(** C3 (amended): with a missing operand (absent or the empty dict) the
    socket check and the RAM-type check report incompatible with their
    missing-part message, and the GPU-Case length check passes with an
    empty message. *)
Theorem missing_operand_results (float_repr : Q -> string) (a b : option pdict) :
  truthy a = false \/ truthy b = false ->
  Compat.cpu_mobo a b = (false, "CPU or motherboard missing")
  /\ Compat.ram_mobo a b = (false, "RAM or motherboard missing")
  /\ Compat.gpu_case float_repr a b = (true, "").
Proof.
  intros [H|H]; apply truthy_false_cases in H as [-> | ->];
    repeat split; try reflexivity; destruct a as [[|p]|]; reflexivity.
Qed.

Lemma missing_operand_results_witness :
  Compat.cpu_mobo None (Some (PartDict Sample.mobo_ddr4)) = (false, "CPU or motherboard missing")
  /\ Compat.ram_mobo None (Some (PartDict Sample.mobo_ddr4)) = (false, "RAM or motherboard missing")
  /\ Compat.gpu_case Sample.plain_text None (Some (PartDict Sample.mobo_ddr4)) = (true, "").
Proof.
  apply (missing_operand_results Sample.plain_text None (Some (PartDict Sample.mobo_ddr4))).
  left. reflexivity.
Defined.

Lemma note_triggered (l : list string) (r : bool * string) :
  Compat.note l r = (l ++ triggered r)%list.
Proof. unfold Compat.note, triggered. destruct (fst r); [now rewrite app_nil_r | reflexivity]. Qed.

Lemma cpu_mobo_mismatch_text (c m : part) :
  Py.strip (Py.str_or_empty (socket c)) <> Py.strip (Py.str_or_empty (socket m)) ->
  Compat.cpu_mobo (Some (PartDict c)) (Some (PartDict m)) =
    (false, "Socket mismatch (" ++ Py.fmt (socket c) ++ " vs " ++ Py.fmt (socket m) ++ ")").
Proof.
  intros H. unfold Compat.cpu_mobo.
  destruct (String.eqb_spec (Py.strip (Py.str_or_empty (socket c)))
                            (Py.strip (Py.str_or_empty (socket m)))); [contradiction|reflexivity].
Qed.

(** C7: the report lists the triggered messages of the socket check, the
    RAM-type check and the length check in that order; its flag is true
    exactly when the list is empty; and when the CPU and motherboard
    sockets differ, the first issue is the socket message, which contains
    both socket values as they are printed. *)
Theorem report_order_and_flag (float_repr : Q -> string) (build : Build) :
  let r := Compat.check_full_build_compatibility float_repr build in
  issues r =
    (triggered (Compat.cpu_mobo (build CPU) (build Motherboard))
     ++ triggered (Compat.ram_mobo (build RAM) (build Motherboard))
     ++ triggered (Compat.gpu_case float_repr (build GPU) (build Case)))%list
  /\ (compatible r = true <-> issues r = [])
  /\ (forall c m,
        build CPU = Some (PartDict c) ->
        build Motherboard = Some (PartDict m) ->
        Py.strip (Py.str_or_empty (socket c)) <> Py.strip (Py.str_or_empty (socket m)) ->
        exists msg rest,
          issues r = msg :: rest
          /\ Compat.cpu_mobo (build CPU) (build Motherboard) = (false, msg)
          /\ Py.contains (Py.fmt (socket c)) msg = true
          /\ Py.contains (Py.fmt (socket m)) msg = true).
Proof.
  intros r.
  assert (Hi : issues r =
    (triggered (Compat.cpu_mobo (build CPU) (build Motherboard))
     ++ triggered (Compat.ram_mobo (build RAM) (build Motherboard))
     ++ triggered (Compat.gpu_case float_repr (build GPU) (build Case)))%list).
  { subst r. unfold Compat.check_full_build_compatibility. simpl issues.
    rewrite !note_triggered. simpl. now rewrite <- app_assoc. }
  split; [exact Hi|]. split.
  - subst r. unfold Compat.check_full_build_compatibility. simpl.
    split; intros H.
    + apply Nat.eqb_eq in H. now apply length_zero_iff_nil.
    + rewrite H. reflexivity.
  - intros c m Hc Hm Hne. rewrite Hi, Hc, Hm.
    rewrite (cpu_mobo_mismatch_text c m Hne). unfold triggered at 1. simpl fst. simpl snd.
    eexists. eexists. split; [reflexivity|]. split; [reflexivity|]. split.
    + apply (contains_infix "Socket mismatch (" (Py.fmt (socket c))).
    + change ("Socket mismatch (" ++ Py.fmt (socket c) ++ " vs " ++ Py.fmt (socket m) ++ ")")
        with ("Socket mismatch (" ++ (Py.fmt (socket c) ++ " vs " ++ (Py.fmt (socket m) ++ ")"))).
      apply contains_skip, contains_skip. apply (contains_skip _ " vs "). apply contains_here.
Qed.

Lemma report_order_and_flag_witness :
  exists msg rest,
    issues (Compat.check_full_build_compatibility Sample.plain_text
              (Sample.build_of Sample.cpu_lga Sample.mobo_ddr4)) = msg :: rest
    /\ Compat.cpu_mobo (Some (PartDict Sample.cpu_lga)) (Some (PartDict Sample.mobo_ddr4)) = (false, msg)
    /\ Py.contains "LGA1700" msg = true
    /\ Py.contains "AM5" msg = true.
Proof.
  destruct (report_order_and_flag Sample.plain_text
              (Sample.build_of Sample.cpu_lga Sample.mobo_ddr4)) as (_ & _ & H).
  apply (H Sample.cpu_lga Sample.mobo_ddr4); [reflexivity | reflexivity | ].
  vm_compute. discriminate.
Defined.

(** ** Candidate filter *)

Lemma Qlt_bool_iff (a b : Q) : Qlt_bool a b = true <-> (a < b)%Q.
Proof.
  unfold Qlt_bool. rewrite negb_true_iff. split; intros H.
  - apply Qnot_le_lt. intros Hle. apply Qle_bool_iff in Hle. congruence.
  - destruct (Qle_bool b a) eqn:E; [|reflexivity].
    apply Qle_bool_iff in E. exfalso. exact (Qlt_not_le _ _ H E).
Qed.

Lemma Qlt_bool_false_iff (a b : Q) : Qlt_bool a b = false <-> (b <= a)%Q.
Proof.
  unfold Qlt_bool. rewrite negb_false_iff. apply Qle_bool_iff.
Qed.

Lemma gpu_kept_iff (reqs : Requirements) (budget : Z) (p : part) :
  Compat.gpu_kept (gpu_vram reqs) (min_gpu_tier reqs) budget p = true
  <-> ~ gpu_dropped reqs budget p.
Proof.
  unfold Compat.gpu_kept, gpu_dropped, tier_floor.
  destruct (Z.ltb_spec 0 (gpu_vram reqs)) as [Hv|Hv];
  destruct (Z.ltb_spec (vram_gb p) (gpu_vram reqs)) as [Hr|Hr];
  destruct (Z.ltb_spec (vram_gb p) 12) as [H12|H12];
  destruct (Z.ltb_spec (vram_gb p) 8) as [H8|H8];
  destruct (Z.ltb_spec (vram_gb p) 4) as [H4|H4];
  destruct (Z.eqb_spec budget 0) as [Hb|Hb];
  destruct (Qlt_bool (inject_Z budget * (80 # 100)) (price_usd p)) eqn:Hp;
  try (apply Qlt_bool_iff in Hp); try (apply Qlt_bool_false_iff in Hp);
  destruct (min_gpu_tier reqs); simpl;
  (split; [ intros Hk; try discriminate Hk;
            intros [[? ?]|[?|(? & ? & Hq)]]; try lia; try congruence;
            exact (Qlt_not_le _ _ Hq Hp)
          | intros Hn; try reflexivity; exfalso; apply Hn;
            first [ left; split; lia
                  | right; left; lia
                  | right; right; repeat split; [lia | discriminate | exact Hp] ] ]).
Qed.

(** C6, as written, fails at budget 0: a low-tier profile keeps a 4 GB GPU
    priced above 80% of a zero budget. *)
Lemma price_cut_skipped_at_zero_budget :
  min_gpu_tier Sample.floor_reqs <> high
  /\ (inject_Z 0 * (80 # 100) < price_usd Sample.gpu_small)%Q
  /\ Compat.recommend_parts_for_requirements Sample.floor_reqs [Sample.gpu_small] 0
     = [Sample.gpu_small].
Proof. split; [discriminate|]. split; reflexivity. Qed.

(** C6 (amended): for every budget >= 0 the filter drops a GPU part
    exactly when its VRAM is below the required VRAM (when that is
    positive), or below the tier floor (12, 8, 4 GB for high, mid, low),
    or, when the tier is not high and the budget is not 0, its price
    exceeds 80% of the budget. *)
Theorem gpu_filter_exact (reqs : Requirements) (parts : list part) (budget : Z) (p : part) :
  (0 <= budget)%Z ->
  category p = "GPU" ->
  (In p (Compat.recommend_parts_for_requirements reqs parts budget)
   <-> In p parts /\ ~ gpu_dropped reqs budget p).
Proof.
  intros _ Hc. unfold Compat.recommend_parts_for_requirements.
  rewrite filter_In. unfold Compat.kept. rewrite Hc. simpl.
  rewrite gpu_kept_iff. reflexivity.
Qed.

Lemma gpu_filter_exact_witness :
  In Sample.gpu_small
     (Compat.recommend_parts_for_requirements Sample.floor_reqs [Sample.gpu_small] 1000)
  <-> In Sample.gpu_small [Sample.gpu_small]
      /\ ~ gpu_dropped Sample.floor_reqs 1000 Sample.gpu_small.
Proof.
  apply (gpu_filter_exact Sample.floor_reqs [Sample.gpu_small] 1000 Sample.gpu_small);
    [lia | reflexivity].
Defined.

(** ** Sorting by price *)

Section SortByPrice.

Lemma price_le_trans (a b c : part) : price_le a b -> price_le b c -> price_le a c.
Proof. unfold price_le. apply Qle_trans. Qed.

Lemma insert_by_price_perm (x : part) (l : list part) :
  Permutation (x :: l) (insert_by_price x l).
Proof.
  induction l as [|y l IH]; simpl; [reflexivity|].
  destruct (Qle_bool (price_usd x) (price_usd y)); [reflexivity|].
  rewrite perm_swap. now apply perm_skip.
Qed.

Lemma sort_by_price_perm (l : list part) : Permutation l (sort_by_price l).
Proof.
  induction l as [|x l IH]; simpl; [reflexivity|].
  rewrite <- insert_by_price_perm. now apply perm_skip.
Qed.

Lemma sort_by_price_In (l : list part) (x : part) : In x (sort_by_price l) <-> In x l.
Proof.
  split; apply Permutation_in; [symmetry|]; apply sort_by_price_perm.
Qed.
---
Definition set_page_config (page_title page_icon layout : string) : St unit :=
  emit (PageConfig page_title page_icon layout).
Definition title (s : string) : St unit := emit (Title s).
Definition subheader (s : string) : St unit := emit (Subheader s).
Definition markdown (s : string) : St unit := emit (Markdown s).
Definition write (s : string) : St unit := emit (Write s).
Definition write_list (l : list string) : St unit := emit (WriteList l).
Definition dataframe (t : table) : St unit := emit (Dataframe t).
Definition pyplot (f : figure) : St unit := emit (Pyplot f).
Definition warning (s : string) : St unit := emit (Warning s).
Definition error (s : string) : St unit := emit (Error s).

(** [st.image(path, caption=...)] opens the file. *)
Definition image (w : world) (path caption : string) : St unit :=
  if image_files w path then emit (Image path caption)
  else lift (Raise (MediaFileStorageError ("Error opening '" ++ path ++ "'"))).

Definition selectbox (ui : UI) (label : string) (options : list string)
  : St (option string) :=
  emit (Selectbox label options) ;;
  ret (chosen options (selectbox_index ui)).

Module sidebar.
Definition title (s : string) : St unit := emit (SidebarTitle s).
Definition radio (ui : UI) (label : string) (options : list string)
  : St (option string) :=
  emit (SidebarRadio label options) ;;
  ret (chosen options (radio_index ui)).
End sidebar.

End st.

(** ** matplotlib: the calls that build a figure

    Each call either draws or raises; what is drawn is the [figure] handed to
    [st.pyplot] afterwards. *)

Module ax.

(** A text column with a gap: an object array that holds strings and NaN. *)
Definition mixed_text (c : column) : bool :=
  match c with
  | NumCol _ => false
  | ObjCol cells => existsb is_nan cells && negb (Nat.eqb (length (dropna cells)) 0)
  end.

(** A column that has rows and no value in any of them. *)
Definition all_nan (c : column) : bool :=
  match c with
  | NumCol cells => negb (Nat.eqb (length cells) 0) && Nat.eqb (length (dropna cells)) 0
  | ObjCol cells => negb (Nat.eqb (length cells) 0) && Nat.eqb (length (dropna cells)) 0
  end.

_Work to be completed_
Copy only the lines in the listing that contain "discriminate".

_Task solution_
  vm_compute. discriminate.
  (split; [ intros Hk; try discriminate Hk;
                  | right; right; repeat split; [lia | discriminate | exact Hp] ] ]).
Proof. split; [discriminate|]. split; reflexivity. Qed.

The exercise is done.